→ **PROBLEM DETAILS**: From the data below, return each line in which the string "that" is found.

Collected data:
(** * assemply.node: the node execution model

    A shallow embedding of [src/assemply/node.py]: the two output
    broadcasters ([QueueManager], [QueuesManager]) and the node class built
    by [node_sub] ([SubrutineNode]: [__init__], [_with_out], [_in], [run]).

    Coroutines are modelled as computations that append to a log of the
    effects performed on channels and either return or raise. *)

From stdpp Require Import gmap strings list fin_maps.

Open Scope string_scope.
Open Scope list_scope.

(** ** Python values, exceptions, results *)

(** The values that travel through channels. Tuples and strings are
    iterable, [None] and integers are not. *)
#[warnings="-register-all"] Inductive pyval :=
| VNone
| VInt (z : Z)
| VStr (s : string)
| VTuple (items : list pyval).

(** [iter(r)]: the items of an iterable, [None] when [r] is not iterable
    (Python raises TypeError there). A string iterates over its
    one-character substrings. *)
Definition py_iter (r : pyval) : option (list pyval) :=
  match r with
  | VTuple items => Some items
  | VStr s => Some ((λ c, VStr (String c EmptyString)) <$> String.list_ascii_of_string s)
  | VNone | VInt _ => None
  end.

(** The exceptions the module can see. [AttributeError] carries the
    missing key of the message [f"Attribute not exists on {f} [{ke}]"];
    [Exception] is whatever the user-supplied function raises. *)
Inductive exn :=
| KeyError (k : string)
| IndexError
| TypeError (msg : string)
| AttributeError (k : string)
| Exception (payload : pyval).
Lemma main_stderr_eq :
  stderr (main R w).2 =
  stderr w ++
  match migrations R w with
  | Returned _ =>
    match run_result R (fs w) (visited R (fs w)) [] with
    | Returned (f :: fl) =>
      match (printed (f :: fl)).1 with
      | Returned _ =>
        py "Add rollback notes or update the allowlist once legacy files are documented."
          ++ [LF]
      | Raised _ => []
      end
    | _ => []
    end
  | Raised e =>
    if _ignore_error e
    then backslashreplace
           (py "Missing migrations directory: " ++ Path_str (MIGRATIONS_DIR R)) ++ [LF]
    else []
  end.
Proof.
  rewrite main_stderr. f_equal. unfold run_of_tree, migrations.
  destruct (stat (fs w) (MIGRATIONS_DIR R)) as [d|e].
  - destruct (run_result R (fs w) (visited R (fs w)) []) as [[|f fl]|e]; try reflexivity.
    destruct (printed (f :: fl)).1; reflexivity.
  - destruct (_ignore_error e); reflexivity.
Qed.

(** What standard output receives when the scan ends with failures that
    can all be encoded. *)
Lemma main_stdout_report (failures : list str) :
  run_result R (fs w) (visited R (fs w)) [] = Returned failures ->
  failures <> [] -> Forall printable failures ->
  stdout (main R w).2 = stdout w ++ unlines (report failures).
Proof.
  intros Hrun Hne Hp. rewrite main_stdout_eq. f_equal.
  destruct (migrations R w) as [d|e] eqn:Hd.
  - rewrite Hrun. destruct failures as [|f fl]; [congruence|].
    rewrite (printed_printable _ Hp). unfold report. rewrite unlines_cons. reflexivity.
  - exfalso. apply Hne. rewrite (visited_absent R w e Hd) in Hrun.
    simpl in Hrun. congruence.
Qed.

Lemma readable_cases (name : str) :
  readable_entry R w name -> documented R w name \/ undocumented R w name.
Proof.
  intros [text Ht]. destruct (str_in (py "-- Rollback:") text) eqn:E.
  - left. exists text. split; [exact Ht | apply str_in_occurs; exact E].
  - right. exists text. split; [exact Ht | apply str_in_false; exact E].
Qed.

Lemma documented_not_undocumented (name : str) :
  documented R w name -> ~ undocumented R w name.
Proof.
  intros [text [Ht Hocc]] [text' [Ht' Hno]].
  assert (text' = text) by congruence. subst. contradiction.
Qed.

(** The errors a read of a matched entry can end in. *)
Lemma text_of_candidate (name : str) (e : exn) :
  candidate R w name -> text_of R w name = Raised e ->
  e = PermissionError \/ e = IsADirectoryError \/ e = UnicodeDecodeError \/
  e = FileNotFoundError.
Proof.
  intros Hc. destruct (candidate_present R w name Hc) as [l [s [es [Hm Hin]]]].
  rewrite text_of_found, Hm. cbn [stat_child].
  destruct s; [|intros [= <-]; auto].
  destruct (lookup_entry_is_Some es name Hin) as [x ->].
  destruct x as [[|] data|l' s' entries|]; cbn [read_found].
  - destruct (utf8_decode data); intros H; [discriminate H|].
    injection H as <-. auto.
  - intros [= <-]; auto.
  - intros [= <-]; auto.
  - intros [= <-]; auto 6.
Qed.

End Emitted.

Lemma report_no_LF (failures : list str) :
  Forall (fun f => LF ∉ f) failures -> Forall (fun l => LF ∉ l) (report failures).
Proof.
  intros H. unfold report. apply Forall_cons. split; [compute_done|].
  apply Forall_fmap. eapply Forall_impl; [exact H|].
  intros f Hf Hin. apply elem_of_app in Hin. destruct Hin as [Hin|Hin]; [|exact (Hf Hin)].
  assert (Hn : LF ∉ py "  - ") by compute_done. exact (Hn Hin).
Qed.

Lemma unlines_app (a b : list str) : unlines (a ++ b) = unlines a ++ unlines b.
Proof. unfold unlines. rewrite fmap_app, concat_app. reflexivity. Qed.

Lemma printed_line_report (failures : list str) (rel : str) :
  rel ∈ failures -> printed_line (unlines (report failures)) (py "  - " ++ rel).
Proof.
  intros Hin. apply list_elem_of_split in Hin. destruct Hin as [l1 [l2 ->]].
  exists (report l1), (app (py "  - ") <$> l2).
  unfold report. rewrite fmap_app, fmap_cons, app_comm_cons, unlines_app.
  rewrite (unlines_cons (py "  - " ++ rel)). reflexivity.
Qed.

Lemma same_directory_scan (R : Path) (w1 w2 : world) (failures : list str) :
  same_directory R w1 w2 -> (scan R failures w1).1 = (scan R failures w2).1.
Proof.
  intros Hsame. rewrite !scan_outcome.
  rewrite <- (same_directory_visited R w1 w2 Hsame).
  rewrite <- (run_result_congr R R (fs w1) (fs w2) (visited R (fs w1)) failures)
    by (intros n _; apply same_directory_verdict; exact Hsame).
  destruct Hsame as [Heq | [l [s [es1 [es2 [H1 [H2 _]]]]]]].
  - rewrite Heq. reflexivity.
  - rewrite H1, H2. reflexivity.
Qed.

Lemma same_directory_rerun (R : Path) (w : world) : same_directory R (main R w).2 w.
Proof. left. unfold migrations. rewrite main_fs. reflexivity. Qed.

Lemma loop_body_step (R : Path) (path : Path) (failures : list str) (w : world) :
  fs (loop_body R path failures w).2 = fs w /\
  stdout (loop_body R path failures w).2 = stdout w /\
  stderr (loop_body R path failures w).2 = stderr w /\
  forall failures', (loop_body R path failures w).1 = Returned failures' ->
    failures' = failures \/ exists rel, failures' = failures ++ [rel].
Proof.
  unfold loop_body, bind, lift.
  destruct (relative_to path R) as [rel|e].
  - destruct (decide (as_posix rel ∈ ALLOWLIST)) as [Hx|Hx].
    + unfold ret. cbn [fst snd].
      split; [reflexivity|]. split; [reflexivity|]. split; [reflexivity|].
      intros fl [= <-]. auto.
    + unfold Path_read_text.
      destruct (node_read_text (fs w) path) as [text|e].
      * destruct (str_in (py "-- Rollback:") text);
          unfold ret, log; cbn [fst snd fs stdout stderr negb];
          (split; [reflexivity|]; split; [reflexivity|]; split; [reflexivity|]);
          intros fl [= <-]; eauto.
      * unfold log; cbn [fst snd fs stdout stderr].
        split; [reflexivity|]. split; [reflexivity|]. split; [reflexivity|].
        intros fl H. discriminate H.
  - cbn [fst snd].
    split; [reflexivity|]. split; [reflexivity|]. split; [reflexivity|].
    intros fl H. discriminate H.
Qed.



(** ** The claims of the specification *)

Lemma absent_not_present (R : Path) (w : world) : absent R w -> ~ present R w.
Proof. intros [H|H] [d Hd]; congruence. Qed.

Lemma denied_not_present (R : Path) (w : world) :
  migrations R w = Raised PermissionError -> ~ present R w.
Proof. intros H [d Hd]. congruence. Qed.

Lemma denied_not_absent (R : Path) (w : world) :
  migrations R w = Raised PermissionError -> ~ absent R w.
Proof. intros H [Ha|Ha]; congruence. Qed.


(** C2.  For a non-exempt entry matched by [*.sql] whose text is [text],
    the loop leaves the failure list as it is exactly when the marker
    occurs in [text], literally, and appends the relative path exactly when
    it does not; the failure list of a completed scan holds the relative
    path exactly when the marker does not occur.  The marker is the twelve
    characters [-- Rollback:]: two hyphens, a space, the word with a capital
    R and a colon. *)
Theorem C2_marker_decides (R : Path) (w : world) (name text : str) :
  candidate R w name -> ~ exempt name -> text_of R w name = Returned text ->
  (forall failures,
     (loop_body R (MIGRATIONS_DIR R // name) failures w).1 = Returned failures
     <-> occurs_in (py "-- Rollback:") text) /\
  (forall failures,
     (loop_body R (MIGRATIONS_DIR R // name) failures w).1 =
       Returned (failures ++ [rel_path_of name])
     <-> ~ occurs_in (py "-- Rollback:") text) /\
  (forall failures,
     (scan R [] w).1 = Returned failures ->
     rel_path_of name ∉ failures <-> occurs_in (py "-- Rollback:") text) /\
  py "-- Rollback:" = [45; 45; 32; 82; 111; 108; 108; 98; 97; 99; 107; 58]%N.
Proof.
  intros Hc Hx Ht.
  assert (Hv : verdict_of R (fs w) name =
               if str_in (py "-- Rollback:") text then Passed else Failed).
  { unfold verdict_of. rewrite decide_False by exact Hx.
    rewrite <- text_of_entry_text, Ht. reflexivity. }
  split; [|split; [|split; [|reflexivity]]]; intros failures.
  - rewrite loop_body_eq, Hv. destruct (str_in (py "-- Rollback:") text) eqn:E; simpl.
    + apply str_in_occurs in E. split; auto.
    + apply str_in_false in E. split; [|intros; contradiction].
      intros [= H]. exfalso. eapply snoc_neq. exact H.
  - rewrite loop_body_eq, Hv. destruct (str_in (py "-- Rollback:") text) eqn:E; simpl.
    + apply str_in_occurs in E. split; [|intros; contradiction].
      intros [= H]. exfalso. eapply snoc_neq. symmetry. exact H.
    + apply str_in_false in E. split; auto.
  - intros Hscan. apply scan_Returned in Hscan.
    pose proof (failures_elem R w failures (rel_path_of name) Hscan) as Hel.
    destruct (str_in (py "-- Rollback:") text) eqn:E.
    + apply str_in_occurs in E. split; [auto|]. intros _ Hin.
      apply Hel in Hin. destruct Hin as [name' [_ [_ [[text' [Ht' Hno]] Heq]]]].
      apply rel_path_of_inj in Heq. subst name'.
      assert (text' = text) by congruence. subst. contradiction.
    + apply str_in_false in E. split; [|intros; contradiction].
      intros Hnot. exfalso. apply Hnot, Hel. exists name.
      split; [exact Hc|]. split; [exact Hx|]. split; [|reflexivity].
      exists text. auto.
Qed.

(** C3.  For an entry whose relative path is in the exemption table, the
    loop body returns at once: the failure list and the whole world are
    left as they are, whatever the entry holds.  No run of [main] reads the
    entry, and no completed scan lists it. *)
Theorem C3_exempt_skipped (R : Path) (w : world) (name : str) :
  exempt name ->
  (forall failures,
     loop_body R (MIGRATIONS_DIR R // name) failures w = (Returned failures, w)) /\
  (exists ops, syscalls (main R w).2 = syscalls w ++ ops /\
               OpReadText (MIGRATIONS_DIR R // name) ∉ ops) /\
  (forall failures, (scan R [] w).1 = Returned failures -> rel_path_of name ∉ failures).
Proof.
  intros Hx. pose proof (proj2 (verdict_Skipped R w name) Hx) as Hv.
  split; [|split].
  - intros failures. rewrite loop_body_eq, Hv. reflexivity.
  - eexists. split; [apply main_syscalls_eq|].
    assert (Hreads : OpReadText (MIGRATIONS_DIR R // name) ∉
                     run_reads R (fs w) (visited R (fs w))).
    { intros Hin. apply run_reads_elem in Hin.
      destruct Hin as [name' [_ [Hv' [= Heq]]]].
      apply truediv_inj in Heq. subst name'. contradiction. }
    destruct (migrations R w).
    + rewrite elem_of_app. intros [Hin|Hin]; [|contradiction].
      apply elem_of_cons in Hin. destruct Hin as [Hin|Hin]; [congruence|].
      apply list_elem_of_singleton in Hin. congruence.
    + intros Hin. apply list_elem_of_singleton in Hin. congruence.
  - intros failures Hscan Hin. apply scan_Returned in Hscan.
    apply (failures_elem R w failures _ Hscan) in Hin.
    destruct Hin as [name' [_ [Hx' [_ Heq]]]].
    apply rel_path_of_inj in Heq. subst name'. contradiction.
Qed.


(** C5 (amended).  The failure list of a completed scan is sorted by the
    code-point order of [str] on the relative paths, and it is the same in
    any world that holds the same directory enumerated in another order.
    When it is not empty and every path in it can be encoded, standard
    output receives the header followed by each path, indented, in the
    order of the list, every one ended by a line feed; these are exactly
    one line per path when no path holds a line feed. *)
Theorem C5_sorted_report (R : Path) (w : world) (failures : list str) :
  (scan R [] w).1 = Returned failures ->
  StronglySorted str_le failures /\
  (forall w2, same_directory R w w2 -> (scan R [] w2).1 = Returned failures) /\
  (failures <> [] -> Forall printable failures ->
   exists out,
     stdout (main R w).2 = stdout w ++ out /\
     out = unlines (report failures) /\
     (Forall (fun f => LF ∉ f) failures -> lines_of out = report failures)).
Proof.
  intros Hscan. pose proof (scan_Returned R _ _ _ Hscan) as Hrun. split; [|split].
  - eapply failures_sorted. exact Hrun.
  - intros w2 Hsame. rewrite <- (same_directory_scan R w w2 [] Hsame). exact Hscan.
  - intros Hne Hp. exists (unlines (report failures)).
    split; [apply main_stdout_report; assumption|]. split; [reflexivity|].
    intros Hlf. apply lines_of_unlines, report_no_LF, Hlf.
Qed.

→ **RESULT BELOW**:
    Coroutines are modelled as computations that append to a log of the
(** The values that travel through channels. Tuples and strings are
(** What standard output receives when the scan ends with failures that
    any world that holds the same directory enumerated in another order.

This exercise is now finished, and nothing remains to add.